■ Description of the task ■
The entries below contain a line with "intros I Hcon." and a line with "(installed c); done.". Quote exactly those two lines and all lines between them.

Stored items
========
Lemma unique_rows rows l : Forall (fun i => 0 <= i < Z.of_nat rows) l -> row_list rows (unique l).1.
Proof.
  intros Hl. split; [apply unique_law|]. rewrite Forall_forall in *. intros i Hi. apply Hl. by apply unique_elem.
Qed.

(** Rows of the tables. *)
Definition rows_valid (b : baseline) (touched : gmap string (list Z)) : Prop :=
  forall name rows width l, (name, (rows, width)) ∈ shapes b -> touched !! name = Some l -> Forall (fun i => 0 <= i < Z.of_nat rows) l.

Lemma mark_tables (touched : gmap string (list Z)) names : forall s : engram_state, NoDup names ->
  (forall n t, tables s !! n = Some t -> grad t = Sparse <$> touched !! n) -> Forall (fun n => n ∈ dom (tables s)) names ->
  exists s', for_each mark_table names s = (s', Ok tt) /\ base s' = base s /\ state_role s' = state_role s /\ tables s' = tables s
    /\ forall n, dirty s' !! n = match touched !! n with
         | Some l => if bool_decide (n ∈ names) then Some (unique (default [] (dirty s !! n) ++ l)).1 else dirty s !! n
         | None => dirty s !! n
         end.
Proof.
  induction names as [|name names IH]; intros s Hnd Hg Hin.
  { exists s. repeat (split; [done|]). intros n. destruct (touched !! n); done. }
  apply NoDup_cons in Hnd as [Hfresh Hnd]. apply Forall_cons in Hin as [Hn Hin]. apply elem_of_dom in Hn as [t Ht].
  pose proof (Hg name t Ht) as Hgt. cbn [for_each]. unfold sequence at 1. unfold mark_table at 1, reading at 1. rewrite Ht, Hgt.
  destruct (touched !! name) as [l|] eqn:El; cbn [fmap option_fmap option_map].
  - set (s1 := set_table name t (unique (default [] (dirty s !! name) ++ l)).1 s).
    assert (tables s1 = tables s) as Htab by (cbn; by apply insert_id). destruct (IH s1 Hnd) as (s' & Hrun & H3 & H4 & H5 & H6).
    { by rewrite Htab. }
    { by rewrite Htab. }
    exists s'. split; [exact Hrun|]. split; [done|]. split; [done|]. split; [by rewrite H5|]. intros n. rewrite H6. cbn.
    destruct (decide (n = name)) as [->|Hne].
    + rewrite El, lookup_insert_eq, (bool_decide_eq_false_2 (name ∈ names)), bool_decide_eq_true_2 by set_solver. done.
    + rewrite lookup_insert_ne by done. destruct (touched !! n); [|done]. by rewrite (bool_decide_ext (n ∈ names) (n ∈ name :: names)) by set_solver.
  - destruct (IH s Hnd Hg Hin) as (s' & Hrun & H3 & H4 & H5 & H6). exists s'. split; [exact Hrun|]. repeat (split; [done|]).
    intros n. rewrite H6. destruct (decide (n = name)) as [->|Hne]; [by rewrite El|]. destruct (touched !! n); [|done].
    by rewrite (bool_decide_ext (n ∈ names) (n ∈ name :: names)) by set_solver.
Qed.
Lemma load_weights_ok fs initial (built : res (policy_model * G)) a m g m' g' ack : load_weights isfinite sha256_hex deserialize fs initial built a m g = ((m', g'), Ok ack) ->
  exists w, m' = Some w /\ assert_invariants (core w) = Ok tt /\ exists w0 k, load_policy_artifact isfinite deserialize sha256_hex fs a w0 = (w, Ok k).
Proof.
  unfold load_weights. destruct (if initial then built else _) as [[w0 g0]|]; [|done]. destruct (load_policy_artifact isfinite deserialize sha256_hex fs a w0) as [w [k|]] eqn:E; [|done].
  intros Hl. injection Hl as <- <- Hr. res_inv Hr. exists w. split; [done|]. destruct value. eauto.
Qed.

Lemma load_invariant c mounted fs built initial a : invariant c -> control c = Some (LoadPending initial a) ->
  let '(c', r) := load mounted fs built initial a c in invariant (with_control (st c') (drained c') (Some (LoadDone initial r)) c').
Proof.
  intros I Hcon. pose proof (i_control c I) as Hc. unfold control_ok in Hc. rewrite Hcon in Hc. destruct Hc as (Hnone & Hst & Hnd).
  unfold PolicyController.load. destruct (check_artifact _ _ _ _ _ _) as [p'|e] eqn:Ec.
  - destruct (load_weights _ _ _ _ _ _ _ _ _) as [[m g] [ack|e]] eqn:El.
    + destruct (load_weights_ok _ _ _ _ _ _ _ _ _ El) as (w & -> & Hinv & w0 & k & Hload).
      split; cbn [with_control with_served with_model threads active seen sampled installed sampler drained st control]; try apply I.
      * intros r t. by rewrite Hnone.
      * intros e He. destruct (i_events c I e He) as (? & a0 & ?). split; [done|]. exists a0. by right.
      * constructor; [apply I|]. pose proof (i_chain c I) as Hch. destruct initial.
        -- pose proof (i_state c I) as Hs. unfold state_ok in Hs. rewrite Hst in Hs. destruct Hs as (_ & _ & ->). constructor.
        -- pose proof (i_state c I) as Hs. unfold state_ok in Hs. rewrite Hst in Hs. destruct Hs as (w1 & p1 & a1 & ack1 & l & Hi & Hse & _).
           rewrite Hse in Ec. cbn [fmap option_fmap option_map fst snd] in Ec. apply check_supersedes in Ec as (_ & Hv & Hlin). rewrite Hi in Hch |- *. apply StronglySorted_inv in Hch as [_ Hch].
           constructor; [done|]. eapply Forall_impl; [exact Hch|]. unfold supersedes. cbn. intros [[a2 p2] w2]. cbn. intros [? ?]. split; [lia|congruence].
      * constructor; [|apply I]. split; [by eapply check_policy|]. split; [done|]. eauto.
      * unfold state_ok. cbn. destruct initial; exists w, p', a, ack, (installed c); done.
      * done.
      * intros Hd. congruence.
    + split; cbn [with_control with_served with_model threads active seen sampled installed sampler drained st control]; try apply I; try done.
      * intros r t. by rewrite Hnone.
      * intros Hd. congruence.
  - split; cbn [with_control threads active seen sampled installed sampler drained st control]; try apply I; try done.
Qed.
(** The body of the [try]: the trajectory of one episode. *)
Definition trajectory_of (reg : GroupRegistration) (plan : EpisodePlan) (episode : EpisodeResult) : res TrainingTrajectory :=
  raise_when negb (bool_decide (result_source_sha256 episode = Some (source_sha256 (task plan)))) with_exn
    ValueError "completed source digest differs from registered task";
  reward <-? reward_of (reward_policy reg) episode;
  raw <-? match get_none "training_turns" (native_outcome episode) with
          | PList (v :: l) => Ok (v :: l)
          | _ => Err (ValueError "exact sampled training turns are missing")
          end;
  turns <-? traverse (turn_from_dict float_repr) raw;
  raise_when existsb (fun t => negb (policy_eqb (turn_policy t) (reg_policy reg))) turns with_exn
    ValueError "sample policy receipt differs from registered group lease";
  states <-? match request_state episode with
             | Some d => match get_none "requests" d with PDict states => Ok states | _ => Err (ValueError "sampled requests lack durable delivery records") end
             | None => Err (AttributeError "get")
             end;
  raise_when existsb (fun t => negb (bool_decide (request_id t ∈ dict_keys states))) turns with_exn ValueError "sampled requests lack durable delivery records";
  raise_when existsb (fun t => negb (request_done states t)) turns with_exn
    ValueError "sampled requests lack durable completion and validated training evidence";
  let i := identity plan in
  let default_id := run_id i +:+ ":" +:+ pretty (reg_group_id reg) +:+ ":" +:+ pretty (Contracts.sample_index i) in
  new_trajectory float_repr sha256_hex (PInt (reg_group_id reg)) (PStr (Contracts.task_id (task plan))) (PStr (reg_initial_context reg)) (PStr (reg_reset reg)) (PInt (Contracts.sample_index i))
    turns (PFloat reward) (PBool true) PNone
    (PDict [("episode_identity", PDict (identity_dict (result_identity episode))); ("native_artifacts", native_artifacts episode);
            ("native_outcome", PDict (native_outcome episode)); ("reward_mapping", PStr (mapping (reward_policy reg)))])
    (PStr (match trial_id i with Some s => if bool_decide (s = "") then default_id else s | None => default_id end))
    (PFloat reward) (opt_value PInt (Contracts.sampling_seed i)).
========
■ Problem solution ■
  intros I Hcon. pose proof (i_control c I) as Hc. unfold control_ok in Hc. rewrite Hcon in Hc. destruct Hc as (Hnone & Hst & Hnd).
  unfold PolicyController.load. destruct (check_artifact _ _ _ _ _ _) as [p'|e] eqn:Ec.
  - destruct (load_weights _ _ _ _ _ _ _ _ _) as [[m g] [ack|e]] eqn:El.
    + destruct (load_weights_ok _ _ _ _ _ _ _ _ _ El) as (w & -> & Hinv & w0 & k & Hload).
      split; cbn [with_control with_served with_model threads active seen sampled installed sampler drained st control]; try apply I.
      * intros r t. by rewrite Hnone.
      * intros e He. destruct (i_events c I e He) as (? & a0 & ?). split; [done|]. exists a0. by right.
      * constructor; [apply I|]. pose proof (i_chain c I) as Hch. destruct initial.
        -- pose proof (i_state c I) as Hs. unfold state_ok in Hs. rewrite Hst in Hs. destruct Hs as (_ & _ & ->). constructor.
        -- pose proof (i_state c I) as Hs. unfold state_ok in Hs. rewrite Hst in Hs. destruct Hs as (w1 & p1 & a1 & ack1 & l & Hi & Hse & _).
           rewrite Hse in Ec. cbn [fmap option_fmap option_map fst snd] in Ec. apply check_supersedes in Ec as (_ & Hv & Hlin). rewrite Hi in Hch |- *. apply StronglySorted_inv in Hch as [_ Hch].
           constructor; [done|]. eapply Forall_impl; [exact Hch|]. unfold supersedes. cbn. intros [[a2 p2] w2]. cbn. intros [? ?]. split; [lia|congruence].
      * constructor; [|apply I]. split; [by eapply check_policy|]. split; [done|]. eauto.
      * unfold state_ok. cbn. destruct initial; exists w, p', a, ack, (installed c); done.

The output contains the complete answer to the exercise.